In Chlamydomonas reinhardtii, the major protease involved in the maintenance of photosynthetic machinery in thylakoid membranes, the FtsH protease, mostly forms large hetero-oligomers (∼1 MDa) comprising FtsH1 and FtsH2 subunits, whatever the light intensity for growth. Upon high light exposure, the FtsH subunits display a shorter half-life, which is counterbalanced by an increase in FTSH1/2 mRNA levels, resulting in the modest upregulation of FtsH1/2 proteins. Furthermore, we found that high light increases the protease activity through a hitherto unnoticed redox-controlled reduction of intermolecular disulfide bridges. We isolated a Chlamydomonas FTSH1 promoter-deficient mutant, ftsh1-3, resulting from the insertion of a TOC1 transposon, in which the high light-induced upregulation of FTSH1 gene expression is largely lost. In ftsh1-3, the abundance of FtsH1 and FtsH2 proteins are loosely coupled (decreased by 70% and 30%, respectively) with no formation of large and stable homo-oligomers.
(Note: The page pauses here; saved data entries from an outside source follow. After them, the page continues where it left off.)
(* ===== verification/ConfigProps.v ===== *)
(** * What configuration guarantees

    Validation is exact and reports everything; the defaults are valid; the file,
    environment and flag spellings of a path name the same knob; a reload is all
    or nothing, changes hot fields only, and settles. *)
From stdpp Require Import options.
From S2P Require Import Prelude GoStrings GoDuration Apperr ConfigBase ConfigSections.
From S2P Require Import ConfigFacts ConfigReload.
From Stdlib Require Import Ascii QArith.
Open Scope Z_scope.

#[local] Arguments IsHot : simpl never.
#[local] Arguments flatten : simpl never.
#[local] Arguments render : simpl never.

(** ** Lookups in the flattened configuration *)

Fixpoint assoc {A} (k : string) (l : list (string * A)) : option A :=
  match l with
  | [] => None
  | (k', a) :: l => if decide (k' = k) then Some a else assoc k l
  end.

Lemma lookup_list_to_map {A} (l : list (string * A)) (k : string) :
  (list_to_map l : gmap string A) !! k = assoc k l.
Proof.
  induction l as [|[k' a] l IH]; [apply lookup_empty|]. simpl. case_decide as E.
  - subst. apply lookup_insert_eq.
  - by rewrite lookup_insert_ne.
Qed.

Lemma assoc_fmap {A B} (f : A → B) (l : list (string * A)) (k : string) :
  assoc k ((λ ka, (ka.1, f ka.2)) <$> l) = f <$> assoc k l.
Proof. induction l as [|[k' a] l IH]; [done|]. simpl. by case_decide. Qed.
Using strains exhibiting different accumulation levels of the FtsH1 subunit after complementation of ftsh1-3, we demonstrate that high light tolerance is tightly correlated with the abundance of the FtsH protease. Thus, the response of Chlamydomonas to light stress involves higher levels of FtsH1/2 subunits associated into large complexes with increased proteolytic activity.